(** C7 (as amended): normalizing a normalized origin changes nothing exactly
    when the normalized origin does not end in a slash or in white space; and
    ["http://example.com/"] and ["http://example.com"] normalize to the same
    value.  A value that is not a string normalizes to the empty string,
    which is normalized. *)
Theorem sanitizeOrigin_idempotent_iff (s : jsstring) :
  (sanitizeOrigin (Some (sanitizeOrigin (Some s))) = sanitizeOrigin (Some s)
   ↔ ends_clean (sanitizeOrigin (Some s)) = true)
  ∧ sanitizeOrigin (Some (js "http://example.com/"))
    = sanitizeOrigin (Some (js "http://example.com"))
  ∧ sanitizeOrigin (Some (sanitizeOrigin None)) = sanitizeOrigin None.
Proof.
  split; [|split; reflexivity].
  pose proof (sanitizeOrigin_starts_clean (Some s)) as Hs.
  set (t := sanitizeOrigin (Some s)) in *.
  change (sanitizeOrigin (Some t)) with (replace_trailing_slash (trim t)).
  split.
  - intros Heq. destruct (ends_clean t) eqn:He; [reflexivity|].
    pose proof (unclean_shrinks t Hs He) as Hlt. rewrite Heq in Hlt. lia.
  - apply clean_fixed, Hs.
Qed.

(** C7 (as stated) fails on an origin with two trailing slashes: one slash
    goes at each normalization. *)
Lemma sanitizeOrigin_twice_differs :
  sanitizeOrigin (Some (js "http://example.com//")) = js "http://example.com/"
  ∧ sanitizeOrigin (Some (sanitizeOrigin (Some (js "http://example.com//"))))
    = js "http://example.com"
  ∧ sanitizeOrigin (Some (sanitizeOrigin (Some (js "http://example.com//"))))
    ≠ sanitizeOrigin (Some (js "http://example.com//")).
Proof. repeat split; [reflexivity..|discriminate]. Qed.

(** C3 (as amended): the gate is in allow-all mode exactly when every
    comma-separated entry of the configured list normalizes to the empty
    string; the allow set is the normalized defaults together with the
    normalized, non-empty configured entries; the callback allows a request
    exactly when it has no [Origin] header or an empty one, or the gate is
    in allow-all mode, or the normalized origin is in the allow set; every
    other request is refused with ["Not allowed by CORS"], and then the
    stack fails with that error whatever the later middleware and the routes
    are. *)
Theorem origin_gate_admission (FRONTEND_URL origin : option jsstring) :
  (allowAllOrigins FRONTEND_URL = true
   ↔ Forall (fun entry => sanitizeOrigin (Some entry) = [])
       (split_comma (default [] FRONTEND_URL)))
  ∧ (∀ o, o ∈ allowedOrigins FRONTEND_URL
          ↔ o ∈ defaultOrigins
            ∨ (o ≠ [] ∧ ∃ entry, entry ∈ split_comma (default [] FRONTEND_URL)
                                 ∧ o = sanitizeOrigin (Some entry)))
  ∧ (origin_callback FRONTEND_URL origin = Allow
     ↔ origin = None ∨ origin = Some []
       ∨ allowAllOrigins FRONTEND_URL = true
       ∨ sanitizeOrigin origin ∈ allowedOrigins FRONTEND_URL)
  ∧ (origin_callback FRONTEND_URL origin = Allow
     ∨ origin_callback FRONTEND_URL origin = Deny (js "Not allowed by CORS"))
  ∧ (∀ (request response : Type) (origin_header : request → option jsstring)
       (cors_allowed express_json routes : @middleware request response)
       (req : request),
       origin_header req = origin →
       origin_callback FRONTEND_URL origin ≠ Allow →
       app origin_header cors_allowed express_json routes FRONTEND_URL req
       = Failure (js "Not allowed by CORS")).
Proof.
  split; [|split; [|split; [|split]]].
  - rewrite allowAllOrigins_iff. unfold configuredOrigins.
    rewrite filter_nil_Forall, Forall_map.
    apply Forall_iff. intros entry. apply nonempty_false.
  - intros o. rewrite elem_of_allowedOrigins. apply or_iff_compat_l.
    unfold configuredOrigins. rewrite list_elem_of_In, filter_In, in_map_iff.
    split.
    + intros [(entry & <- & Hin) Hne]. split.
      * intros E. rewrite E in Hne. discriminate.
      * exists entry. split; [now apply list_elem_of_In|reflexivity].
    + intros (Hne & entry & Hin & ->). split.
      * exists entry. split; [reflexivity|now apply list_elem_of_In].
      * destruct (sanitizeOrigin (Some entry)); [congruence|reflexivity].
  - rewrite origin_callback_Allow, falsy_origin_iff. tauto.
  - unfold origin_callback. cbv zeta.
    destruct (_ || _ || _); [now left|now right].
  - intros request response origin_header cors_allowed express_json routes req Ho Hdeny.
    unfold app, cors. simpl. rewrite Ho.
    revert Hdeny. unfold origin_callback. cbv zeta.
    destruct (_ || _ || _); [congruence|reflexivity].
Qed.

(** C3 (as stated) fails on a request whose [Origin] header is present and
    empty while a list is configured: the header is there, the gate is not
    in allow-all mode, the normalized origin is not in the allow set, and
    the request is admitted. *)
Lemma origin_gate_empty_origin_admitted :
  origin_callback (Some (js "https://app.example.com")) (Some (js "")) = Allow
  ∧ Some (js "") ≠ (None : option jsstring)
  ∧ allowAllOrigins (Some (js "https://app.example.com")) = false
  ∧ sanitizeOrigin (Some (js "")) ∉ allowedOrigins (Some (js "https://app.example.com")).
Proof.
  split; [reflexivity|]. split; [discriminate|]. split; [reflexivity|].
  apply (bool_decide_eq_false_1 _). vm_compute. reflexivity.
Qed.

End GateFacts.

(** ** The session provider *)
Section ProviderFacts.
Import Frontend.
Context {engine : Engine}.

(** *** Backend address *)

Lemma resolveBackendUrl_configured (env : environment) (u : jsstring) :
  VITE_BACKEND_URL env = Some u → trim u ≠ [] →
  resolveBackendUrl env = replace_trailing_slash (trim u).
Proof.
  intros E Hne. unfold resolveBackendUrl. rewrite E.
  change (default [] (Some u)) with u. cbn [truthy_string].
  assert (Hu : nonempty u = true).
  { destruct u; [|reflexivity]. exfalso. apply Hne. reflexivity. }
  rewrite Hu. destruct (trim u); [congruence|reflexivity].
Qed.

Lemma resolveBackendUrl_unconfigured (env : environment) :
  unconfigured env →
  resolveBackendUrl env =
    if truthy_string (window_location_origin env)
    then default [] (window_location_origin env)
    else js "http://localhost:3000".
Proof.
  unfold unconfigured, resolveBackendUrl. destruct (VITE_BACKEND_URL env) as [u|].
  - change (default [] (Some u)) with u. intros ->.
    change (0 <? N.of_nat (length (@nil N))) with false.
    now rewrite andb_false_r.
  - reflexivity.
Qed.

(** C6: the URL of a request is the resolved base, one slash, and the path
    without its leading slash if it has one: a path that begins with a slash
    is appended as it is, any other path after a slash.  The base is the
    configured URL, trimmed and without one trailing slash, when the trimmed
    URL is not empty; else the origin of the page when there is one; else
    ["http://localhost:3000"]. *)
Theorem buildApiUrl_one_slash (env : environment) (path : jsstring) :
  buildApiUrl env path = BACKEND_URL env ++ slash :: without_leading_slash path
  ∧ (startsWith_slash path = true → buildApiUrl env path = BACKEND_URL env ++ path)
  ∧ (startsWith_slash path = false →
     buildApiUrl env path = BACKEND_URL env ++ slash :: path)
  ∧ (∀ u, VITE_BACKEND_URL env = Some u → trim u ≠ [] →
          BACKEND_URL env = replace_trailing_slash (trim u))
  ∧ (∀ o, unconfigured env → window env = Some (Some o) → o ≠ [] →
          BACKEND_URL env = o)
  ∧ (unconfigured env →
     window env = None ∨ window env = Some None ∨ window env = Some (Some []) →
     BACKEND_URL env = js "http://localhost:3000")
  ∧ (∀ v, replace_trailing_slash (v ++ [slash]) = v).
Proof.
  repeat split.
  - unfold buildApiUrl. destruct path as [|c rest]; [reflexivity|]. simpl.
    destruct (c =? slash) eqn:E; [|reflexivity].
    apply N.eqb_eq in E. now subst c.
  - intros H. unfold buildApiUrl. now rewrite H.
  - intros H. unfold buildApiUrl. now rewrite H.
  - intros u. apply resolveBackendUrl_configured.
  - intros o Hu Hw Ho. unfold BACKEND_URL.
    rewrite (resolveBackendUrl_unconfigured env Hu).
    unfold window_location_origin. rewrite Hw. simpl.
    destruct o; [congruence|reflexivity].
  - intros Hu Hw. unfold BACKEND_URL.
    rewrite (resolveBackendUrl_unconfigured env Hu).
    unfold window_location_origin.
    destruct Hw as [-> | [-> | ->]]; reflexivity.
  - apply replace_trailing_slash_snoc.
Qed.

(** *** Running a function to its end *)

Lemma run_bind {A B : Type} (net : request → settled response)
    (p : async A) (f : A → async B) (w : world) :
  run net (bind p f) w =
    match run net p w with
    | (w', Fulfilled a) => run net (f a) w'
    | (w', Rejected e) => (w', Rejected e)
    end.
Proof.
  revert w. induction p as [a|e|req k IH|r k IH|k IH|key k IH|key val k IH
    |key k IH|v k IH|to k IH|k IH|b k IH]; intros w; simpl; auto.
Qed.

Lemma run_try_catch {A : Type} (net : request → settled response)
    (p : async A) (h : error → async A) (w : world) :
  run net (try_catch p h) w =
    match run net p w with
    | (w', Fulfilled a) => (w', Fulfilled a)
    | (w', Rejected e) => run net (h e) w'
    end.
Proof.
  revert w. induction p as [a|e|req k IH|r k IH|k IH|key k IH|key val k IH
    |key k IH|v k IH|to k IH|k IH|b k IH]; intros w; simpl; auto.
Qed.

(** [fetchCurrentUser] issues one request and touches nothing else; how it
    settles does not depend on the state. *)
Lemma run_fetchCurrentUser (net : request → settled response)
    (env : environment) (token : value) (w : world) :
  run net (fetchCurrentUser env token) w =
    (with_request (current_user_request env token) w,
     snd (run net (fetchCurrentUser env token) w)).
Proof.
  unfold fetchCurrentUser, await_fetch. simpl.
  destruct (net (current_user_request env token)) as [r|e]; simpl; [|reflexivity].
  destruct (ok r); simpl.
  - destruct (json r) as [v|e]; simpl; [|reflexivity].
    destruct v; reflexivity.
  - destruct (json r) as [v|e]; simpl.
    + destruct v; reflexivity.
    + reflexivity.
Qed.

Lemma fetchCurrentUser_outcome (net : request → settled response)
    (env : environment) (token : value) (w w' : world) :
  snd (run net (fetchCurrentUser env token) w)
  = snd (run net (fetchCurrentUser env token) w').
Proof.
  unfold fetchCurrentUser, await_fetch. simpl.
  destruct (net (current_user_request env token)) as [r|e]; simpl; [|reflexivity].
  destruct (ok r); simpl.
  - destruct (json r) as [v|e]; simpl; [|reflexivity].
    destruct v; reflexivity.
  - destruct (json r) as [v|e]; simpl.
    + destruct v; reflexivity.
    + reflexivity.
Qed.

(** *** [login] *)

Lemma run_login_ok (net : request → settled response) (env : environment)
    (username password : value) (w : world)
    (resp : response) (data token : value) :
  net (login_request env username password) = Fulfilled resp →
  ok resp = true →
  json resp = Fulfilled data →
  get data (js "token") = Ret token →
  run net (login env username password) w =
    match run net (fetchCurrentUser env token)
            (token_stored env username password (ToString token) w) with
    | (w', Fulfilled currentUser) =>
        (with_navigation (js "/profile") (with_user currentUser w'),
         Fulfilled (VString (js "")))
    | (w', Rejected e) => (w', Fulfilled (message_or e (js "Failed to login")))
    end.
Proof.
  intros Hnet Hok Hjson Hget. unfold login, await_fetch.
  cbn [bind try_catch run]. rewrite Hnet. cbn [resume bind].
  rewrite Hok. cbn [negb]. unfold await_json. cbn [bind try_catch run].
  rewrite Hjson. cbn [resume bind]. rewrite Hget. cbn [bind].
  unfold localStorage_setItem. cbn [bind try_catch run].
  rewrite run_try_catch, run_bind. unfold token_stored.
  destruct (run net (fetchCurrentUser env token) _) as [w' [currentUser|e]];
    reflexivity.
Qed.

+ + +

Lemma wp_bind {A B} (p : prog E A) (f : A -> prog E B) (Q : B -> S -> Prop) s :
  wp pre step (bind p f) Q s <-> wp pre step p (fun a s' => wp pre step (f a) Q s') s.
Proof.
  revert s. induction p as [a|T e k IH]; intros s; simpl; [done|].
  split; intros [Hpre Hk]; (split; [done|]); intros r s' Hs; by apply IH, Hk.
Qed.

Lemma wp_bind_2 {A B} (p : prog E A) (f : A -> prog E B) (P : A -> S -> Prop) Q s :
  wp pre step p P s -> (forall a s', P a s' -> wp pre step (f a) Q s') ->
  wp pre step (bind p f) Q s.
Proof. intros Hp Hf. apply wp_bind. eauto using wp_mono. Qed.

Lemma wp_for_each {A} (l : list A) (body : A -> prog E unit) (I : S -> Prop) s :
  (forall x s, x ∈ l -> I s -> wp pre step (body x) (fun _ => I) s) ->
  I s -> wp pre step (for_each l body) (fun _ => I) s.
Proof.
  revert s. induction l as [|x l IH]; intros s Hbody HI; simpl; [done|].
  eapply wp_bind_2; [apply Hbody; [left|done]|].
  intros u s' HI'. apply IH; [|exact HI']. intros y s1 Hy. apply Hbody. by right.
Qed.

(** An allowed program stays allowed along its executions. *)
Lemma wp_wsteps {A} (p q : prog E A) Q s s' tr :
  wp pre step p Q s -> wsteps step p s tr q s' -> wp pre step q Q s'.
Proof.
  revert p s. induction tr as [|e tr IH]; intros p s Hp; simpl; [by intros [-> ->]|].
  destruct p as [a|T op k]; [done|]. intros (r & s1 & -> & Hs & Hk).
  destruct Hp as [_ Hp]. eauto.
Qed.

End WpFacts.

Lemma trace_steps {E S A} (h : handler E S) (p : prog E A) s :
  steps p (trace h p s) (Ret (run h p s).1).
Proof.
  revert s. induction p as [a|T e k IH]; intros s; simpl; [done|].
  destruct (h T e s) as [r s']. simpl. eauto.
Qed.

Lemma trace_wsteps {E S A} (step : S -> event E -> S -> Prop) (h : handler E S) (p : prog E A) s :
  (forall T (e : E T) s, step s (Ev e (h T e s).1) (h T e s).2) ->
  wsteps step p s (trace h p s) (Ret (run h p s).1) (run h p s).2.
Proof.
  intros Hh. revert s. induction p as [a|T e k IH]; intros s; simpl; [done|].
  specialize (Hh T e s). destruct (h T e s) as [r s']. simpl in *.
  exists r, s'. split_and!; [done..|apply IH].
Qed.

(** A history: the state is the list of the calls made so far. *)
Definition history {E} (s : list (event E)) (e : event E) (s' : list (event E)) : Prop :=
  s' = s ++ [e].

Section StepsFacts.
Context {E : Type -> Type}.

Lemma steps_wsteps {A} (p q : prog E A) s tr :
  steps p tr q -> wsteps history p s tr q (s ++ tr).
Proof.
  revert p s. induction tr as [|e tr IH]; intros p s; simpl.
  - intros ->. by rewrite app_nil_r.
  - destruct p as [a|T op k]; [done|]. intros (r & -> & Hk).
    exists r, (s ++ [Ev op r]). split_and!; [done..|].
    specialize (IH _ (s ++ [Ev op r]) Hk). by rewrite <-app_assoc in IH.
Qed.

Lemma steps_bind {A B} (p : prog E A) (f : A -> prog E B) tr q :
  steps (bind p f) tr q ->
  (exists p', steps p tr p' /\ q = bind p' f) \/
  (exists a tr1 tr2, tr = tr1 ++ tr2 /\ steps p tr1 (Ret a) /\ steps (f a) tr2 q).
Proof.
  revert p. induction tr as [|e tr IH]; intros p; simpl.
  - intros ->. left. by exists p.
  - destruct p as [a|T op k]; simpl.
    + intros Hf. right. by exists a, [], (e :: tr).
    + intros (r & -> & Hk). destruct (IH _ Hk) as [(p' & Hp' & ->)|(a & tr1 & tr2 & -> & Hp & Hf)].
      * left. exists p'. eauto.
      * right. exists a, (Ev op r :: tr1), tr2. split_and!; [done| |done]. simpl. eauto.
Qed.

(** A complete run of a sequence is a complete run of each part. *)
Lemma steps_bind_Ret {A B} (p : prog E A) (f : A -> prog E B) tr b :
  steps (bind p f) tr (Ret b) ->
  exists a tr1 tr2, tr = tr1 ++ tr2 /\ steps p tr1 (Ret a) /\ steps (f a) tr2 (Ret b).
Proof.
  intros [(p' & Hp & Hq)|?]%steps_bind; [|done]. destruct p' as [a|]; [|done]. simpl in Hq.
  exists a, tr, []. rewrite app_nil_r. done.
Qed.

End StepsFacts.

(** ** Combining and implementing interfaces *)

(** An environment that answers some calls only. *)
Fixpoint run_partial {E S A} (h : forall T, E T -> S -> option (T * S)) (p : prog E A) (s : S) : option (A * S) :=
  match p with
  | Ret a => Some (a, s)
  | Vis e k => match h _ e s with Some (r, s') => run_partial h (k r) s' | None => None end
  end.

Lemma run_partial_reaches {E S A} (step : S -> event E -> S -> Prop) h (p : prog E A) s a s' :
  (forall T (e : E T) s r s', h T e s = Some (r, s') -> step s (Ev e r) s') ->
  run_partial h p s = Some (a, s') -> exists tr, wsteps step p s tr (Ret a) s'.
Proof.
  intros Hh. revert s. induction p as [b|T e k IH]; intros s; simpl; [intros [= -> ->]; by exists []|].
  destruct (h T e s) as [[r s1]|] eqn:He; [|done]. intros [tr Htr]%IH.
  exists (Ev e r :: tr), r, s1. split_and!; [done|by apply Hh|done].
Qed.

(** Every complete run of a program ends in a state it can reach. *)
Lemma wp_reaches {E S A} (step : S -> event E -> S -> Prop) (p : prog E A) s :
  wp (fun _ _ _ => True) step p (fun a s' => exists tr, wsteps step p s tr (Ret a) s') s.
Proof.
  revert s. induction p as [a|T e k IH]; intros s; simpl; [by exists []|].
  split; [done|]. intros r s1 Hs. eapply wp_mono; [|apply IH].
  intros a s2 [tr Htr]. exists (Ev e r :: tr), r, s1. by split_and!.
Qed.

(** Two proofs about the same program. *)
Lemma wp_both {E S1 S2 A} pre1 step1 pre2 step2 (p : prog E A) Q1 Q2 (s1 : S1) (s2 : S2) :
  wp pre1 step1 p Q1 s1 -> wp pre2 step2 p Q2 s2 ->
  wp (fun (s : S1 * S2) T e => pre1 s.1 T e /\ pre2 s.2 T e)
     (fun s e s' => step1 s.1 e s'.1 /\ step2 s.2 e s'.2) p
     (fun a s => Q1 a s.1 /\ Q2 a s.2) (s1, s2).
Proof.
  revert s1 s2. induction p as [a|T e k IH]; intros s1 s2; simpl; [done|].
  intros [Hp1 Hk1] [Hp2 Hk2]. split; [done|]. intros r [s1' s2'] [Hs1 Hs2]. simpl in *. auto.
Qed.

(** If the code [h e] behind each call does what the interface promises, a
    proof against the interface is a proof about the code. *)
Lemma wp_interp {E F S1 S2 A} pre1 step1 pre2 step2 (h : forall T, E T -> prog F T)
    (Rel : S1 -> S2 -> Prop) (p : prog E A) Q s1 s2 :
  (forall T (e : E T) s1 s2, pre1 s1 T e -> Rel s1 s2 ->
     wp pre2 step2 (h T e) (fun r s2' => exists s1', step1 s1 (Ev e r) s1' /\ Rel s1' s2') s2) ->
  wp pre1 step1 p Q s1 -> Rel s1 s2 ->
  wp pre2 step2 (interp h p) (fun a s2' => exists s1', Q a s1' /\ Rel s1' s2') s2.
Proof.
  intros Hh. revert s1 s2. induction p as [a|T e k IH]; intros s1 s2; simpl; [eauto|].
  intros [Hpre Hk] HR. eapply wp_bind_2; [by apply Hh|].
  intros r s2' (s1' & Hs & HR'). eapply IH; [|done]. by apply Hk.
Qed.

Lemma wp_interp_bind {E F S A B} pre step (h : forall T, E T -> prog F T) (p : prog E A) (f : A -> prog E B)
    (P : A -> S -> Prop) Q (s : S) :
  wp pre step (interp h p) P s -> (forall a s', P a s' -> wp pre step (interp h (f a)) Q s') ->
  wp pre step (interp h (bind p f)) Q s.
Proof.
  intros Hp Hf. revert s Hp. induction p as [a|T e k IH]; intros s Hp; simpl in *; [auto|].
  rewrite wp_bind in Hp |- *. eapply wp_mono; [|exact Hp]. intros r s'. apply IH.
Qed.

+ + +

> [Required work]: Write out each line above with the word "congruence".

> [Solved exercise]:
      * destruct (sanitizeOrigin (Some entry)); [congruence|reflexivity].
    destruct (_ || _ || _); [congruence|reflexivity].
  rewrite Hu. destruct (trim u); [congruence|reflexivity].
    destruct o; [congruence|reflexivity].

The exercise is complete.